The 4-3 ruling reversed a 2022 decision by the former conservative majority that barred the use of drop boxes unless they were at a local clerk’s office.
Writing for the majority, liberal Justice Ann Walsh Bradley wrote that the 2022 decision was unsound in principle. She also noted today’s ruling doesn’t force any local clerk to use drop boxes. Rather, it confirmed what the majority held the law has always said, “that clerks may
lawfully utilize secure drop boxes in an exercise of their statutorily-conferred discretion.”
The court in 2022 found state law didn’t expressly authorize drop boxes. Since then, liberal Justice Janet Protasiewicz has joined the court, flipping ideological control.
Conservative Justice Rebecca Bradley, who wrote the 2022 ruling, ripped today’s decision as part of a pattern by the liberal majority to allow politics to guide its decisions. She linked it to a previous ruling this term to throw out GOP-drawn legislative maps.

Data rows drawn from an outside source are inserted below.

(** A clone is converted as it should be. *)
Lemma fitted_ok a : native (fitted a) = native a ∧ convertible (fitted a) = true ∧ unfreed (fitted a) = 0.
Proof.
  induction a as [x|i|b|s|cap l IH|cap l IH] using AValue_rect'; try done; cbn;
    rw ?map_map ?length_map.
  - rw bool_decide_true // decide_True //. split_and!.
    + f_equal. apply map_elems_eq. eapply Forall_impl; [exact IH|naive_solver].
    + apply forallb_map_true. eapply Forall_impl; [exact IH|naive_solver].
    + rw -map_map. apply list_sum_map_0. eapply Forall_impl; [exact IH|naive_solver].
  - split_and!.
    + do 2 f_equal. apply map_elems_eq. eapply Forall_impl; [exact IH|]. intros kv (E & _). cbn. by rw E.
    + apply forallb_map_true. eapply Forall_impl; [exact IH|naive_solver].
    + rw -map_map. apply list_sum_map_0. eapply Forall_impl; [exact IH|naive_solver].
Qed.
Lemma param_fitted_ok a :
  param_native (param_fitted a) = param_native a ∧ param_convertible (param_fitted a) = true ∧
  param_unfreed (param_fitted a) = 0.
Proof.
  destruct a as [name ty [v|]]; [|done]. destruct (fitted_ok v) as (E1 & E2 & E3).
  unfold param_native, param_convertible, param_unfreed. cbn. by rw E1 E2 E3.
Qed.

Lemma wp_push_clone arr cap xs a p :
  own_obj arr (OParams cap xs) ∗ own_param a p ⊢
  wp (push_clone arr p) (λ _, own_obj arr (OParams (pushed (length xs) cap) (xs ++ [param_fitted a])) ∗
    own_param a p).
Proof.
  iIntros "(Harr & Hp)". iApply wp_bind. iApply (wp_wand with "[Hp]").
  { iApply (wp_with_fuel _ _ _ (param_depth a) with "Hp").
    - intros h Hh. pose proof (bounded_param a p h Hh). lia.
    - intros n Hn. by apply wp_Parameter_clone. }
  iIntros (q) "(Hp & Hq)". step wp_alloc. iIntros (k) "Hk". iApply wp_bind.
  iApply (wp_wand with "[Harr Hk Hq]").
  { iApply (wp_push_box own_param BParamsBox as_params OParams BParam as_param cap xs arr (param_fitted a) k);
      [done..|]. iFrame. }
  iIntros (e) "(_ & Harr)". iApply wp_ret. iFrame.
Qed.
Lemma wp_push_clones arr aps : ∀ cap xs cs,
  own_obj arr (OParams cap xs) ∗ own_list own_param aps cs ⊢
  wp (for_each (push_clone arr) cs) (λ _, own_list own_param aps cs ∗
    ∃ cap', own_obj arr (OParams cap' (xs ++ map param_fitted aps))).
Proof.
  induction aps as [|a aps IH]; intros cap xs [|c cs]; cbn;
    try (by iIntros "(_ & %)").
  - iIntros "(Harr & _)". iApply wp_ret. iSplit; [done|]. rw app_nil_r. iExists cap. iFrame.
  - iIntros "(Harr & Hc & Hcs)". iApply wp_bind.
    iApply (wp_wand with "[Harr Hc]"); [iApply (wp_push_clone arr cap xs a c); iFrame|].
    iIntros (_) "(Harr & Hc)".
    iApply (wp_wand with "[Harr Hcs]"); [iApply (IH (pushed (length xs) cap) (xs ++ [param_fitted a]) cs); iFrame|].
    iIntros (_) "(Hcs & %cap' & Harr)".
    iFrame. iExists cap'. by rw -(assoc_L (++)).
Qed.
(** Creating a context. *)
Lemma ContextInner_default_inv w : (∀ id, w_store w !! id = None) → 0 ≤ w_next_id w →
  ctx_inv (ContextInner_default, w).
Proof.
  intros He Hn. split; cbn.
  - apply subs_wf_default.
  - by split.
  - split_and!; intros; unfold subs_at in *; cbn in *; by rewrite !lookup_empty in *.
  - intros id c. by rewrite lookup_empty.
  - split; [done|]. intros id st. by rewrite He.
Qed.
Lemma LazyContext_deref_some ctx p : is_Some (p_contexts (LazyContext_deref ctx p) !! ctx).
Proof.
  unfold LazyContext_deref. destruct (p_contexts p !! ctx) eqn:E; [by eauto|].
  cbn. rewrite lookup_insert_eq. by eauto.
Qed.
Lemma LazyContext_deref_old ctx ctx' x p : p_contexts p !! ctx' = Some x →
  p_contexts (LazyContext_deref ctx p) !! ctx' = Some x.
Proof.
  intros Hx. unfold LazyContext_deref. destruct (p_contexts p !! ctx) eqn:E; [done|].
  cbn. rewrite lookup_insert_ne; [done|congruence].
Qed.
Lemma LazyContext_deref_world ctx p :
  p_world (LazyContext_deref ctx p) = p_world p ∧ p_cells (LazyContext_deref ctx p) = p_cells p.
Proof. unfold LazyContext_deref. by destruct (p_contexts p !! ctx). Qed.
Lemma owned_by_deref owner ctx p : owned_by owner p → owned_by owner (LazyContext_deref ctx p).
Proof.
  intros [Hc Hs Hn Ho Hcell]. unfold LazyContext_deref.
  destruct (p_contexts p !! ctx) as [x|] eqn:E; [by split|]. split; cbn; [|done..| |done].
  - intros ctx' x. rewrite lookup_insert_Some. intros [[<- <-]|[? Hx]]; [|by apply Hc].
    apply ContextInner_default_inv; [|done]. intros id. rewrite share_lookup.
    destruct (owned owner ctx id) eqn:Eo; [|done]. apply owned_true in Eo.
    destruct (Ho _ _ Eo) as [_ [? ?]]. congruence.
  - intros id ctx' Hid. destruct (Ho _ _ Hid) as [? Hsome]. split; [done|].
    destruct (decide (ctx' = ctx)) as [->|?]; [by rewrite lookup_insert_eq; eauto|].
    by rewrite lookup_insert_ne.
Qed.

(** The contexts other than [ctx] and the states of their channels. *)
Definition elsewhere (ctx : ContextId) (p p' : Process) : Prop :=
  ∀ ctx' x, ctx' ≠ ctx → p_contexts p !! ctx' = Some x →
    p_contexts p' !! ctx' = Some x ∧
    ∀ id c, channels x !! id = Some c → same_at id (p_world p) (p_world p').
Lemma elsewhere_refl ctx p : elsewhere ctx p p.
Proof. by intros ctx' x _ Hx. Qed.
Lemma elsewhere_trans ctx p1 p2 p3 :
  elsewhere ctx p1 p2 → elsewhere ctx p2 p3 → elsewhere ctx p1 p3.
Proof.
  intros H1 H2 ctx' x Hne Hx. destruct (H1 _ _ Hne Hx) as [Hx2 Hs].
  destruct (H2 _ _ Hne Hx2) as [? Hs']. split; [done|].
  intros id c Hc. unfold same_at in *. by rewrite (Hs' _ _ Hc), (Hs _ _ Hc).
Qed.
Lemma elsewhere_deref ctx ctx' p : elsewhere ctx p (LazyContext_deref ctx' p).
Proof.
  intros ctx2 x _ Hx. split; [by apply LazyContext_deref_old|].
  intros id c _. unfold same_at. by rewrite (proj1 (LazyContext_deref_world ctx' p)).
Qed.
Lemma elsewhere_same ctx p p' : p_contexts p' = p_contexts p → p_world p' = p_world p →
  elsewhere ctx p p'.
Proof. intros E1 E2 ctx' x _ Hx. unfold same_at. by rewrite E1, E2. Qed.

Lemma owned_channel owner p ctx x id c : owned_by owner p → p_contexts p !! ctx = Some x →
  channels x !! id = Some c → owner !! id = Some ctx ∧ rc_id c = id.
Proof.
  intros Ho Hx Hc. destruct (inv_share _ _ _ _ _ (ob_contexts _ _ Ho _ _ Hx) Hc) as (? & Hid & _).
  by apply owned_true in Hid.
Qed.

(** The owners after an operation that may allocate the next id. *)
Definition new_owner (b : bool) (ctx : ContextId) (p : Process) (owner : gmap ChannelId ContextId)
    : gmap ChannelId ContextId :=
  if b then <[w_next_id (p_world p) := ctx]> owner else owner.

“The majority ends the term by loosening the legislature’s regulations governing the privilege of absentee voting in the hopes of tipping the scales in future elections,” she wrote.
It’s unlikely absentee ballots will factor as heavily in this fall’s race as they did in 2020, when they accounted for 2 million of the 3.3 million votes cast as Dem Joe Biden beat Republican Donald Trump by less than 21,000 votes.
Still, more than 1,600 absentee ballots arrived at clerk’s offices after the deadline of election day in 2022, when drop boxes weren’t allowed. By comparison, 689 ballots arrived after the deadline for the 2020 election even though twice as many people voted absentee that fall, according to court records.